So there had been about thirty altogether-for a late lunch and then dancing at the Royal Crescent Hotel in Bath, which Mr. Grainger insisted on paying for. Abi had wanted to pay for it herself, and not be any further beholden to the Graingers, but:

“Let him,” William said. “It’s his way of apologising for my mother’s behaviour.”

Sylvie was there, of course, with a new boyfriend. He was called Alan Wallis and he worked in the men’s department of Marks & Spencer. When Abi first met him, she told Sylvie she must need her hormones examined, that he was bound to be gay, but Sylvie assured her he was most definitely not; he was brilliant at the business, and in fact so demanding that she was quite worn out by it all. Abi, in a spirit of pure mischief, made him go and ask Mrs. Grainger to dance, but in fact, Alan Wallis had the most beautiful formal manners and had done an advanced ballroom dancing course and steered Mrs. Grainger most expertly round the room, and she was later heard to tell William that he was rather a charming young man and that they had had a very interesting discussion about the rise and fall in the Marks & Spencer share price, and the reasons behind it.

Mr. Grainger was in his turn very taken with Sylvie. “Maybe they could set up a maison à quatre,” Abi remarked cheerfully to William. “That would solve an awful lot of problems.”

William’s brother and sister and their respective families came; Abi quite liked Martin, who was not unlike William to look at, but a lot smoother, but she thought his sister was frightful and was almost moved to feel pity for Mrs. Grainger when she saw her being snubbed repeatedly by her daughter and even more frequently by her son-in-law.

Georgia was there, of course, and so was Merlin; Georgia was interestingly and rather overtly impatient with Merlin, Abi noticed. He was at his most charming and kept paying everyone very lavish compliments; he told Abi she made his heart stop, she looked so lovely, and William that he was the luckiest man in the universe-that really annoyed Georgia-and Sylvie that she danced like the proverbial angel. In the end, Georgia actually snapped at him and told him to stop behaving as if he was in front of-or behind-the cameras. He looked quite hurt, and Sylvie, bored by now with Mr. Grainger, took it upon herself to comfort him, which made Georgia crosser still.

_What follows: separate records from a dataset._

(** * function-inline-loader: a model of the macro-expansion engine

    The repository ships two variants of one webpack loader,
    [function-inline-loader.js] (a single regex sweep over the host source)
    and [js-inline-loader.js] (an iterative re-parse of the host source).
    Both share, character for character, the functions
    [getExportedFunctions], [replaceIdentifier], [compileArgumentAst] and
    [loadModuleContents]; they differ in [renderFunction] and in the driver.

    The syntax trees are the plain JavaScript objects that esprima returns.
    The code walks them by dynamic field enumeration ([Object.keys]), so the
    model keeps them as untyped JavaScript values.  A property read on
    [null] or [undefined] throws; the functions are therefore modelled with
    their exceptions.

    Conventions: text is ASCII; numbers are integers; a tree object is the
    list of its own properties in insertion order.  The two tables keyed by
    names are plain objects as well: a finite map of their own keys, with
    the prototype behind it.  [Object.prototype] has the members the
    language gives it; a field that the walk of a module sets on it is
    followed to the end of that walk.  What lies outside the repository
    (esprima, escodegen, the file system, the webpack context) is a
    parameter, the record [host]. *)

From Stdlib Require Import String Ascii ZArith List Bool Lia.
From stdpp Require Import base option list gmap strings pretty.
Import ListNotations.

Set Warnings "-register-all".

Local Open Scope string_scope.
Local Open Scope Z_scope.

(** ** JavaScript values

    Numbers are the integers (lengths, ranges, integer literals); an object
    is its list of own enumerable properties in insertion order, which is
    the order [Object.keys] reports. *)

Inductive value : Type :=
| VUndef
| VNull
| VBool (b : bool)
| VNum (n : Z)
| VStr (s : string)
| VArr (xs : list value)
| VObj (fs : list (string * value)).

(** Exceptions: the runtime's [TypeError] (a property read or a method call
    on a value that does not allow it) and the error esprima throws on text
    it cannot parse. *)

Inductive exn : Type :=
| TypeError
| SyntaxError (msg : string).

Inductive res (A : Type) : Type :=
| Ok (a : A)
| Throw (e : exn).

Arguments Ok {A} a.
Arguments Throw {A} e.

Definition bind {A B} (m : res A) (k : A -> res B) : res B :=
  match m with
  | Ok a => k a
  | Throw e => Throw e
  end.

Notation "x <- m ;; k" := (bind m (fun x => k))
  (at level 100, m at next level, right associativity).

(** [l.map(f)] and [l.forEach(f)] stop at the first exception. *)

Definition mapM {A B} (f : A -> res B) : list A -> res (list B) :=
  fix go (l : list A) : res (list B) :=
    match l with
    | [] => Ok []
    | x :: r => y <- f x ;; ys <- go r ;; Ok (y :: ys)
    end.

Definition foldM {A S} (f : S -> A -> res S) : list A -> S -> res S :=
  fix go (l : list A) (s : S) : res S :=
    match l with
    | [] => Ok s
    | x :: r => s' <- f s x ;; go r s'
    end.

(** ** Primitive operations of the language *)

Fixpoint assoc (k : string) (fs : list (string * value)) : option value :=
  match fs with
  | [] => None
  | (k', v) :: r => if String.eqb k k' then Some v else assoc k r
  end.

Definition str_length (s : string) : Z := Z.of_nat (String.length s).

(** [v.k] for the property names the source reads. *)
Definition get (v : value) (k : string) : res value :=
  match v with
  | VUndef | VNull => Throw TypeError
  | VObj fs => Ok (default VUndef (assoc k fs))
  | VArr xs => Ok (if String.eqb k "length" then VNum (Z.of_nat (length xs)) else VUndef)
  | VStr s => Ok (if String.eqb k "length" then VNum (str_length s) else VUndef)
  | VBool _ | VNum _ => Ok VUndef
  end.

Definition nat_key (i : nat) : string := pretty i.

(** [v[i]] for a numeric index. *)
Definition get_index (v : value) (i : nat) : res value :=
  match v with
  | VUndef | VNull => Throw TypeError
  | VArr xs => Ok (nth i xs VUndef)
  | VObj fs => Ok (default VUndef (assoc (nat_key i) fs))
  | VStr s =>
      Ok (match String.get i s with
          | Some c => VStr (String c EmptyString)
          | None => VUndef
          end)
  | VBool _ | VNum _ => Ok VUndef
  end.

(** [a === b]. Two objects are equal only when they are the same object;
    every comparison in the source has a string or a number on one side, and
    the [name] fields of a tree hold strings, so two object operands are taken
    as distinct. *)
Definition strictEq (a b : value) : bool :=
  match a, b with
  | VUndef, VUndef => true
  | VNull, VNull => true
  | VBool x, VBool y => Bool.eqb x y
  | VNum x, VNum y => Z.eqb x y
  | VStr x, VStr y => String.eqb x y
  | _, _ => false
  end.

Definition truthy (v : value) : bool :=
  match v with
  | VUndef | VNull => false
  | VBool b => b
  | VNum n => negb (Z.eqb n 0)
  | VStr s => negb (String.eqb s "")
  | VArr _ | VObj _ => true
  end.

Definition isArray (v : value) : bool :=
  match v with VArr _ => true | _ => false end.

(** [xs.forEach(f)] where [f] updates a captured variable [s]. *)
Definition forEach {S} (v : value) (f : S -> value -> res S) (s : S) : res S :=
  match v with
  | VArr xs => foldM f xs s
  | _ => Throw TypeError
  end.

Fixpoint join (sep : string) (l : list string) : string :=
  match l with
  | [] => ""
  | [x] => x
  | x :: r => x ++ sep ++ join sep r
  end.

(** The string a value turns into when it is concatenated to a string or
    used as a property key. *)
Fixpoint toString (v : value) : string :=
  match v with
  | VUndef => "undefined"
  | VNull => "null"
  | VBool true => "true"
  | VBool false => "false"
  | VNum n => pretty n
  | VStr s => s
  | VArr xs =>
      join "," (map (fun x => match x with
                              | VUndef | VNull => ""
                              | _ => toString x
                              end) xs)
  | VObj _ => "[object Object]"
  end.

(** ** [replaceIdentifier] *)

(** [decls.forEach(function(node) { if (node.id.name === name) isShadowed = true; })] *)
Definition scanDeclarations (name : value) (decls : value) (isShadowed : bool) : res bool :=
  forEach decls (fun isShadowed node =>
    id <- get node "id" ;;
    n <- get id "name" ;;
    Ok (if strictEq n name then true else isShadowed)) isShadowed.

(** The body of [inAst.body.forEach(function(node) { ... })]. *)
Definition scanStatement (name : value) (isShadowed : bool) (node : value) : res bool :=
  ty <- get node "type" ;;
  isShadowed <-
    (if strictEq ty (VStr "VariableDeclaration")
     then decls <- get node "declarations" ;; scanDeclarations name decls isShadowed
     else Ok isShadowed) ;;
  if strictEq ty (VStr "ForStatement")
  then
    init <- get node "init" ;;
    if truthy init
    then
      ity <- get init "type" ;;
      if strictEq ity (VStr "VariableDeclaration")
      then decls <- get init "declarations" ;; scanDeclarations name decls isShadowed
      else Ok isShadowed
    else Ok isShadowed
  else Ok isShadowed.

Definition scanBody (name : value) (body : value) : res bool :=
  forEach body (scanStatement name) false.

(** [(inAst.type === 'Identifier') && (inAst.name === name)] and the shadow
    test that follows it, for an object [inAst]. *)
Definition isTarget (name : value) (fs : list (string * value)) : bool :=
  strictEq (default VUndef (assoc "type" fs)) (VStr "Identifier")
  && strictEq (default VUndef (assoc "name" fs)) name.

Definition isShadowedIn (name : value) (fs : list (string * value)) : res bool :=
  let body := default VUndef (assoc "body" fs) in
  if isArray body then scanBody name body else Ok false.

(** The keys of a string are its indices; each holds a one-character
    string, which the reduction copies. *)
Fixpoint string_entries (i : nat) (s : string) : list (string * value) :=
  match s with
  | EmptyString => []
  | String c r => (nat_key i, VStr (String c EmptyString)) :: string_entries (S i) r
  end.

(** One step of the reduction over [Object.keys(inAst)]: the new value of
    a key, from its old value [v]; [rec] is
    [replaceIdentifier.bind({}, name, withAst)]. *)
Definition replaceValue (rec : value -> res value) (v : value) : res value :=
  match v with
  | VArr ys => ys' <- mapM rec ys ;; Ok (VArr ys')
  | VObj _ => rec v
  | _ => Ok v
  end.

(** The reduction itself, over the entries [(key, inAst[key])]. *)
Definition reduceKeys (f : value -> res value) : list (string * value) -> res (list (string * value)) :=
  fix go (l : list (string * value)) : res (list (string * value)) :=
    match l with
    | [] => Ok []
    | (k, v) :: r => v' <- f v ;; r' <- go r ;; Ok ((k, v') :: r')
    end.

(** The same over the entries of an array, whose keys are its indices. *)
Definition reduceIndices (f : value -> res value) : nat -> list value -> res (list (string * value)) :=
  fix go (i : nat) (l : list value) : res (list (string * value)) :=
    match l with
    | [] => Ok []
    | v :: r => v' <- f v ;; r' <- go (S i) r ;; Ok ((nat_key i, v') :: r')
    end.

Fixpoint replaceIdentifier (name withAst inAst : value) {struct inAst} : res value :=
  match inAst with
  | VUndef | VNull => Throw TypeError
  | VBool _ | VNum _ => Ok (VObj [])
  | VStr s => Ok (VObj (string_entries 0 s))
  | VArr xs =>
      (* an array has no [type] and no [body]; its keys are its indices *)
      fs' <- reduceIndices (replaceValue (replaceIdentifier name withAst)) 0 xs ;;
      Ok (VObj fs')
  | VObj fs =>
      if isTarget name fs then Ok withAst
      else
        shadowed <- isShadowedIn name fs ;;
        if shadowed then Ok inAst
        else
          fs' <- reduceKeys (replaceValue (replaceIdentifier name withAst)) fs ;;
          Ok (VObj fs')
  end.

Emma was there with Barney; they were officially engaged now, and Emma had a rock quite as big as Abi’s on her finger. She told Abi privately that she would have given anything to have a quiet wedding too, but her mother had gone into overdrive over the whole thing, and her rating on the nightmare bride’s mother scale of nought to ten was about eleven and a half.

“It’s a bit like you, in a way: Barney and his family are so posh, and me and my family aren’t, and I just can see it all ending in tears.” Abi had told her to elope with Barney, or run away and get married on a beach somewhere, but Emma said she couldn’t possibly do that to her mother. She also, Abi suspected, wanted very much to walk down the aisle in a meringue.

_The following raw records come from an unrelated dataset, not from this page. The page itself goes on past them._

(** X2.  A call of [get_server_time_delay] whose fetch fails stores
    nothing, so it does not take the slot from the session that has it:
    with the delay [d] cached for [a], a failing call for another session
    [b] raises, and the next call for [a] still returns [d] without
    fetching. *)
Theorem failed_call_keeps_slot (a b : Session) (d : Z) (w : World) :
  delay_cache w = Some (a, d) -> b <> a ->
  next_fetch_fails server b w ->
  exists e w1,
    get_delay b w = (Raise e, w1) /\
    delay_cache w1 = Some (a, d) /\
    get_delay a w1 = (Return d, w1) /\
    fetch_count a w1 = fetch_count a w.
Proof.
  intros Hc Hne Hfail.
  pose proof (get_delay_call b w) as Hcall.
  destruct (get_delay b w) as [r w1]. simpl in Hcall.
  destruct Hcall as [d' Hd|resp w1 _ Hs Hz _ _ _|e w1 _ _ Hc1 _ Hf].
  - congruence.
  - unfold next_fetch_fails in Hfail. rewrite Hs in Hfail. contradiction.
  - exists e, w1. rewrite Hc1. split; [reflexivity|]. split; [exact Hc|].
    split.
    + apply get_delay_hit. rewrite Hc1. exact Hc.
    + unfold fetch_count. rewrite Hf. simpl.
      destruct (Nat.eq_dec b a); congruence.
Qed.

(** X3.  The first [generate_req_timestamp] for a session that is not in
    the slot and answers with code 0 fetches once, reads the clock twice
    and returns the server time of the answer plus the local time that
    passed between the two readings, in milliseconds rounded down. *)
Theorem first_timestamp_is_server_time_plus_elapsed
    (s : Session) (w : World) (response : Response) :
  not_cached s w ->
  server s (fetch_count s w) = Returned response ->
  retCode response = 0 ->
  let elapsed := int_mul_1e9 (time_at (S (ticks w)))
                 - int_mul_1e9 (time_at (ticks w)) in
  exists w',
    gen_req (Some s) w
      = (Return ((timeNano response + elapsed) / 1000000), w') /\
    ticks w' = S (S (ticks w)) /\ fetched w' = s :: fetched w /\
    delay_cache w' =
      Some (s, timeNano response - int_mul_1e9 (time_at (ticks w))).
Proof.
  intros Hn Hs Hz elapsed.
  pose proof (get_delay_measures int_mul_1e9 time_at server _ _ _ Hn Hs Hz)
    as Hg.
  cbv zeta in Hg.
  rewrite (gen_req_adjusted _ int_mul_1000 _ _ _ _ _ _ Hg). simpl.
  replace (timeNano response + elapsed)
    with (int_mul_1e9 (time_at (S (ticks w))) +
          (timeNano response - int_mul_1e9 (time_at (ticks w))))
    by (unfold elapsed; lia).
  eexists. split; [reflexivity|auto].
Qed.

(** X4.  A call fetches at most once: after any sequence of calls the
    fetch log is the one before with at most one entry added per call. *)
Theorem at_most_one_fetch_per_call (calls : list call) (w : World) :
  exists added,
    fetched (run calls w) = added ++ fetched w /\
    (length added <= length calls)%nat.
Proof.
  revert w. induction calls as [|c calls IH]; intros w; simpl.
  - exists []. auto.
  - destruct (IH (step c w)) as (added & Hf & Hl). rewrite Hf.
    destruct (step_fields c w) as [(_ & Hs & _)|(s & r & w' & Hcall & _ & Hs & _)].
    + exists added. rewrite Hs. split; [reflexivity|lia].
    + rewrite Hs. destruct Hcall as [d Hd|resp w' _ _ _ _ _ Hw'|e w' _ _ _ _ Hw'].
      * exists added. split; [reflexivity|lia].
      * exists (added ++ [s]). rewrite Hw', <- app_assoc, length_app.
        split; [reflexivity|simpl; lia].
      * exists (added ++ [s]). rewrite Hw', <- app_assoc, length_app.
        split; [reflexivity|simpl; lia].
Qed.

(** X5.  Once a delay is cached for a session, calls that pass no other
    session never fetch again and never change the slot, however many
    they are. *)
Theorem same_session_never_refetches
    (s : Session) (d : Z) (calls : list call) (w : World) :
  delay_cache w = Some (s, d) ->
  Forall (uses_only s) calls ->
  delay_cache (run calls w) = Some (s, d) /\
  fetched (run calls w) = fetched w.
Proof.
  intros Hc Hall. revert w Hc.
  induction Hall as [|c calls Hu _ IH]; intros w Hc; simpl; [auto|].
  assert (Hstep : delay_cache (step c w) = Some (s, d) /\
                  fetched (step c w) = fetched w).
  { destruct c as [s'|[s'|]|]; cbn [after_call]; simpl in Hu; subst.
    - rewrite (get_delay_hit _ _ _ _ _ _ Hc). auto.
    - rewrite (gen_req_adjusted _ _ _ _ _ _ _ _
                 (get_delay_hit _ _ _ _ _ _ Hc)). auto.
    - rewrite gen_req_no_session. auto.
    - auto. }
  destruct Hstep as [Hc' Hf']. destruct (IH _ Hc') as [Hc'' Hf''].
  split; [exact Hc''|]. rewrite Hf''. exact Hf'.
Qed.

End Run.

(** ** On the concrete run *)

Local Abbreviation example_world :=
  (get_server_time_delay example_int_mul_1e9 example_time_at example_server
     0%nat initial_world).2.

Lemma cached_delay_origin_witness :
  reachable example_int_mul_1e9 example_int_mul_1000 example_time_at
    example_server example_world /\
  slot_origin example_int_mul_1e9 example_time_at example_server
    example_world.
Proof.
  assert (Hr : reachable example_int_mul_1e9 example_int_mul_1000
                 example_time_at example_server example_world)
    by (apply (reachable_call _ _ _ _ (CallGetServerTimeDelay 0%nat));
        apply reachable_initial).
  split; [exact Hr|].
  exact (cached_delay_origin _ _ _ _ _ Hr).
Defined.

Lemma failed_call_keeps_slot_witness :
  delay_cache example_world = Some (0%nat, 500000000) /\ 2%nat <> 0%nat /\
  next_fetch_fails example_server 2%nat example_world /\
  exists e w1,
    get_server_time_delay example_int_mul_1e9 example_time_at example_server
      2%nat example_world = (Raise e, w1) /\
    delay_cache w1 = Some (0%nat, 500000000) /\
    get_server_time_delay example_int_mul_1e9 example_time_at example_server
      0%nat w1 = (Return 500000000, w1) /\
    fetch_count 0%nat w1 = fetch_count 0%nat example_world.
Proof.
  assert (Hc : delay_cache example_world = Some (0%nat, 500000000))
    by reflexivity.
  assert (Hne : 2%nat <> 0%nat) by discriminate.
  assert (Hf : next_fetch_fails example_server 2%nat example_world)
    by (unfold next_fetch_fails; simpl; discriminate).
  split; [exact Hc|]. split; [exact Hne|]. split; [exact Hf|].
  exact (failed_call_keeps_slot example_int_mul_1e9 example_time_at
           example_server 0%nat 2%nat 500000000 example_world Hc Hne Hf).
Defined.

William had invited a few of his farming friends, and their wives, jolly, horsey girls for the most part, who danced energetically long after everyone else had given up, and Abi invited a small number-three, to be precise-of her better-behaved girlfriends, who would be an adornment to the company and could be more or less relied upon not to get so drunk that they were sick or to bring any drugs onto the premises… and that was that.

“And you know what?” she said to William as they undressed late that night in their suite of the Radisson Edwardian hotel at Heathrow, prior to a six a.m. flight to Barbados, “it was exactly how I hoped: everyone seemed happy, most people got on with most people, and even your mother smiled quite a lot.”

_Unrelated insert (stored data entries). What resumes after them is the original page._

(** * api-exercise-nodejs: the account and session routes

    A shallow embedding of the Express router of the repository
    (register, login, logout, get and patch of the profile, and the
    login interceptor) and of the Session schema, over an explicit model
    of the two MongoDB collections.

    Conventions.
    - A JavaScript string is a [string], the bytes of its UTF-8
      encoding; a value that may be [undefined] is an [option].
    - A request body is a JSON object; its fields are JSON values of
      any kind, as the router does not validate them.
    - [Date.now()] is an input of every handler (milliseconds, a [Z]),
      once per read; the values are those of a system clock, within
      the range of [Date].
    - Node's SHA-256 and what Mongoose and JavaScript do with a value
      that is not a string where the router expects one are taken from
      outside the repository: the development is parametric in them.
    - An [await]ed promise that rejects, or a thrown exception, ends the
      handler without a response: the [Thrown] result.
    - Requests are served one after the other. *)

From Stdlib Require Import String Ascii List Bool ZArith NArith Lia DecimalString.
Import ListNotations.
Local Open Scope string_scope.

(** ** JavaScript values used by the router *)

Module Js.

(** Truthiness of a value that is a string or [undefined]: the string
    itself when the value is truthy (a non-empty string), [None] when
    [!v] holds. *)
Definition truthy (v : option string) : option string :=
  match v with
  | Some s => if s =? "" then None else Some s
  | None => None
  end.

(** A JSON value as [JSON.parse] gives it; a number is kept as the
    exact decimal [(-1)^neg * mant * 10^exp10] of its literal. *)
#[warnings="-register-all"] Inductive json :=
| JNull
| JBool (b : bool)
| JNum (neg : bool) (mant : N) (exp10 : Z)
| JStr (s : string)
| JArr (l : list json)
| JObj (o : list (string * json)).

(** An object as the list of its own enumerable properties, in
    enumeration order. *)
Definition object := list (string * json).

Fixpoint get (o : object) (k : string) : option json :=
  match o with
  | [] => None
  | (k', v) :: o' => if k' =? k then Some v else get o' k
  end.

(** The double of a decimal is zero: the decimal is zero, or it is at
    most 2^-1075, half the least positive double (ties go to even). *)
Definition number_is_zero (mant : N) (exp10 : Z) : bool :=
  (mant =? 0)%N
  || ((exp10 <? 0)%Z && (Z.of_N mant * 2 ^ 1075 <=? 10 ^ (- exp10))%Z).

(** Truthiness of a field of the body: the value itself when it is
    truthy, [None] when [!v] holds ([undefined], [null], [false], a
    zero, the empty string). *)
Definition truthy_value (v : option json) : option json :=
  match v with
  | None => None
  | Some JNull => None
  | Some (JBool b) => if b then v else None
  | Some (JNum _ m e) => if number_is_zero m e then None else v
  | Some (JStr s) => if s =? "" then None else v
  | Some (JArr _) => v
  | Some (JObj _) => v
  end.

(** [Object.keys(o)] *)
Definition keys (o : object) : list string := map fst o.

(** [Array.prototype.join(",")], which is what [toString] is on an array. *)
Fixpoint join (xs : list string) : string :=
  match xs with
  | [] => ""
  | [x] => x
  | x :: xs' => x ++ "," ++ join xs'
  end.

(** *** StringToNumber

    The result of [ToNumber] on a string, kept exact: a decimal value
    is [(-1)^neg * mant * 10^exp10]. *)
Inductive number :=
| NaN
| Inf (neg : bool)
| Dec (neg : bool) (mant : N) (exp10 : Z).

(** StrWhiteSpaceChar, in UTF-8: TAB, LF, VT, FF, CR, SP, U+00A0,
    U+1680, U+2000 to U+200A, U+2028, U+2029, U+202F, U+205F, U+3000
    and U+FEFF. *)
Definition ws_chars : list (list ascii) :=
  map (map ascii_of_N)
    (app [[9]; [10]; [11]; [12]; [13]; [32]; [194; 160]; [225; 154; 128]]
    (app (map (fun c => [226; 128; c])
              [128; 129; 130; 131; 132; 133; 134; 135; 136; 137; 138;
               168; 169; 175])
         [[226; 129; 159]; [227; 128; 128]; [239; 187; 191]]))%N.

Definition digit_val (c : ascii) : option N :=
  let n := N_of_ascii c in
  if ((48 <=? n) && (n <=? 57))%N then Some (n - 48)%N else None.

Definition hex_val (c : ascii) : option N :=
  let n := N_of_ascii c in
  if ((48 <=? n) && (n <=? 57))%N then Some (n - 48)%N
  else if ((97 <=? n) && (n <=? 102))%N then Some (n - 87)%N
  else if ((65 <=? n) && (n <=? 70))%N then Some (n - 55)%N
  else None.

Definition is_digit (c : ascii) : bool :=
  match digit_val c with Some _ => true | None => false end.

(** [s] without its prefix [p], when it has it. *)
Fixpoint strip_prefix (p s : list ascii) : option (list ascii) :=
  match p, s with
  | [], _ => Some s
  | a :: p', b :: s' => if (a =? b)%char then strip_prefix p' s' else None
  | _ :: _, [] => None
  end.

(** [s] without the first of the sequences [ps] that it begins with. *)
Fixpoint strip_any (ps : list (list ascii)) (s : list ascii)
  : option (list ascii) :=
  match ps with
  | [] => None
  | p :: ps' =>
      match strip_prefix p s with
      | Some s' => Some s'
      | None => strip_any ps' s
      end
  end.

(** [s] without the sequences of [ps] it begins with, at most [fuel]
    of them. *)
Fixpoint drop_seqs (ps : list (list ascii)) (fuel : nat) (s : list ascii)
  : list ascii :=
  match fuel with
  | O => s
  | S fuel' =>
      match strip_any ps s with
      | Some s' => drop_seqs ps fuel' s'
      | None => s
      end
  end.

(** Leading white space goes, then trailing white space (the same
    sequences read backwards); a string has no more white-space
    characters than bytes. *)
Definition trim (s : list ascii) : list ascii :=
  let t := drop_seqs ws_chars (length s) s in
  rev (drop_seqs (map (@rev ascii) ws_chars) (length t) (rev t)).

(** The digits of [s] in base [base], most significant first; [None]
    when a character is not a digit of that base. *)
Fixpoint digits_in (base : N) (acc : N) (s : list ascii) : option N :=
  match s with
  | [] => Some acc
  | c :: s' =>
      match hex_val c with
      | Some d => if (d <? base)%N then digits_in base (acc * base + d)%N s' else None
      | None => None
      end
  end.

(** The longest prefix of decimal digits, and the rest. *)
Fixpoint span_digits (s : list ascii) : list ascii * list ascii :=
  match s with
  | c :: s' =>
      if is_digit c then let (d, r) := span_digits s' in (c :: d, r)
      else ([], s)
  | [] => ([], [])
  end.

Definition dec_val (ds : list ascii) : N :=
  match digits_in 10 0 ds with Some n => n | None => 0%N end.

(** NonDecimalIntegerLiteral: 0x, 0o, 0b and their capitals, then at
    least one digit of the base. *)
Definition non_decimal (s : list ascii) : option N :=
  match s with
  | z :: p :: ((_ :: _) as ds) =>
      if negb (z =? "0")%char then None
      else if (p =? "x")%char || (p =? "X")%char then digits_in 16 0 ds
      else if (p =? "o")%char || (p =? "O")%char then digits_in 8 0 ds
      else if (p =? "b")%char || (p =? "B")%char then digits_in 2 0 ds
      else None
  | _ => None
  end.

William agreed, rather absently; he was goggle-eyed at the excesses of the hotel, with its vast atrium, its marble floors and pillars, its lush palm trees and gilded mirrors, never having seen anything like it in his life.

“I’ve only actually been away three times, twice with Nanny to Frinton and once with my dad fishing in Scotland.”

Abi told him she thought she could probably improve on that.

The honeymoon had been wonderful; they had stayed at the Glitter Bay Hotel, and done all the touristy things: parasailed, surfed, swum with dolphins, and danced to various wonderful bands night after night on various wonderful beaches. And then returned home to the reality of cottage number one.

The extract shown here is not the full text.